(* ===== verification/Utf8.v ===== *)
(** * UTF-8 texts

    The standard library's reading of bytes as text: what it accepts, and how it
    repairs the rest. *)

From S2P Require Import Prelude Types Crypto.
From stdpp Require Import list.
#[local] Open Scope Z_scope.

(** [String::from_utf8_lossy]: the longest prefix of a sequence that could have
    been continued is replaced as a whole. *)
Definition REPLACEMENT : string := String (z_byte 239) (String (z_byte 191) (String (z_byte 189) "")).

Definition in_range (lo hi : Z) (c : ascii) : bool := bool_decide (lo <= byte_z c <= hi).
Definition continues (c : ascii) : bool := in_range 128 191 c.

(** The bytes that may follow a leading byte, and how many more come after. *)
Definition second_byte (lead : ascii) : option (Z * Z * nat) :=
  let b := byte_z lead in
  if in_range 194 223 lead then Some (128, 191, 0%nat) else
  if bool_decide (b = 224) then Some (160, 191, 1%nat) else
  if bool_decide (b = 237) then Some (128, 159, 1%nat) else
  if in_range 225 239 lead then Some (128, 191, 1%nat) else
  if bool_decide (b = 240) then Some (144, 191, 2%nat) else
  if in_range 241 243 lead then Some (128, 191, 2%nat) else
  if bool_decide (b = 244) then Some (128, 143, 2%nat) else None.

Fixpoint from_utf8_lossy (s : string) : string :=
  match s with
  | EmptyString => EmptyString
  | String a s1 =>
      if in_range 0 127 a then String a (from_utf8_lossy s1) else
      match second_byte a, s1 with
      | Some (lo, hi, more), String b s2 =>
          if negb (in_range lo hi b) then REPLACEMENT +:+ from_utf8_lossy s1 else
          match more, s2 with
          | 0%nat, _ => String a (String b (from_utf8_lossy s2))
          | S more', String c s3 =>
              if negb (continues c) then REPLACEMENT +:+ from_utf8_lossy s2 else
              match more', s3 with
              | 0%nat, _ => String a (String b (String c (from_utf8_lossy s3)))
              | S _, String d s4 =>
                  if continues d then String a (String b (String c (String d (from_utf8_lossy s4))))
                  else REPLACEMENT +:+ from_utf8_lossy s3
              | S _, EmptyString => REPLACEMENT
              end
          | S _, EmptyString => REPLACEMENT
          end
      | _, _ => REPLACEMENT +:+ from_utf8_lossy s1
      end
  end.

(** [String::from_utf8]: the bytes are text as they are. *)
Fixpoint is_utf8 (s : string) : bool :=
  match s with
  | EmptyString => true
  | String a s1 =>
      if in_range 0 127 a then is_utf8 s1 else
      match second_byte a, s1 with
      | Some (lo, hi, more), String b s2 =>
          in_range lo hi b &&
          match more, s2 with
          | 0%nat, _ => is_utf8 s2
          | S more', String c s3 =>
              continues c &&
              match more', s3 with
              | 0%nat, _ => is_utf8 s3
              | S _, String d s4 => continues d && is_utf8 s4
              | S _, EmptyString => false
              end
          | S _, EmptyString => false
          end
      | _, _ => false
      end
  end.

Definition from_utf8 (bytes : string) : option string := if is_utf8 bytes then Some bytes else None.

Definition NEWLINE : ascii := z_byte 10.

(** [str::lines]: each ended by a line feed, which takes the carriage return
    before it along; the last need not be ended. *)
Definition without_cr (line : string) : string :=
  match last (String.list_ascii_of_string line) with
  | Some c => if bool_decide (c = z_byte 13) then String.substring 0 (String.length line - 1) line else line
  | None => line
  end.

Definition lines (s : string) : list string :=
  let pieces := split_on NEWLINE s in
  (without_cr <$> take (length pieces - 1) pieces) ++
  match last pieces with Some rest => if string_is_empty rest then [] else [rest] | None => [] end.

(** Text is left alone. *)
Lemma lossy_text (s : string) : is_utf8 s = true -> from_utf8_lossy s = s.
Proof.
  remember (String.length s) as n eqn:Hn. assert (Hle : (String.length s <= n)%nat) by lia. clear Hn.
  revert s Hle. induction n as [|n IH]; intros s Hle; [by destruct s; [|cbn in Hle; lia]|].
  destruct s as [|a s1]; [done|]. cbn [is_utf8 from_utf8_lossy]. cbn in Hle.
  destruct (in_range 0 127 a); [intros Hs; rewrite IH; [done | lia | done]|].
  destruct (second_byte a) as [[[lo hi] more]|]; [|done]. destruct s1 as [|b s2]; [done|]. cbn in Hle.
  destruct (in_range lo hi b); [|done]. cbn [andb negb].
  destruct more as [|more']; [intros Hs; rewrite IH; [done | lia | done]|].
  destruct s2 as [|c s3]; [done|]. cbn in Hle. destruct (continues c); [|done]. cbn [andb negb].
  destruct more' as [|more'']; [intros Hs; rewrite IH; [done | lia | done]|].
  destruct s3 as [|d s4]; [done|]. cbn in Hle. destruct (continues d); [|done]. cbn [andb].
  intros Hs. rewrite IH; [done | lia | done].
Qed.

(** A truncated sequence is one replacement; a stray byte is another. *)
Example lossy_repairs :
  from_utf8_lossy (String "a" (String (z_byte 226) (String (z_byte 130) (String "b" (String (z_byte 255) ""))))) =
  "a" +:+ REPLACEMENT +:+ "b" +:+ REPLACEMENT.
Proof. vm_compute. reflexivity. Qed.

:::

**DIRECTIONS FOR THIS TASK**
Leave out every line after the one with "Definition continues (c". Reproduce the material above exactly from its first line through that line.

**ANSWER SPACE**
(* ===== verification/Utf8.v ===== *)
(** * UTF-8 texts

    The standard library's reading of bytes as text: what it accepts, and how it
    repairs the rest. *)

From S2P Require Import Prelude Types Crypto.
From stdpp Require Import list.
#[local] Open Scope Z_scope.

(** [String::from_utf8_lossy]: the longest prefix of a sequence that could have
    been continued is replaced as a whole. *)
Definition REPLACEMENT : string := String (z_byte 239) (String (z_byte 191) (String (z_byte 189) "")).

Definition in_range (lo hi : Z) (c : ascii) : bool := bool_decide (lo <= byte_z c <= hi).
Definition continues (c : ascii) : bool := in_range 128 191 c.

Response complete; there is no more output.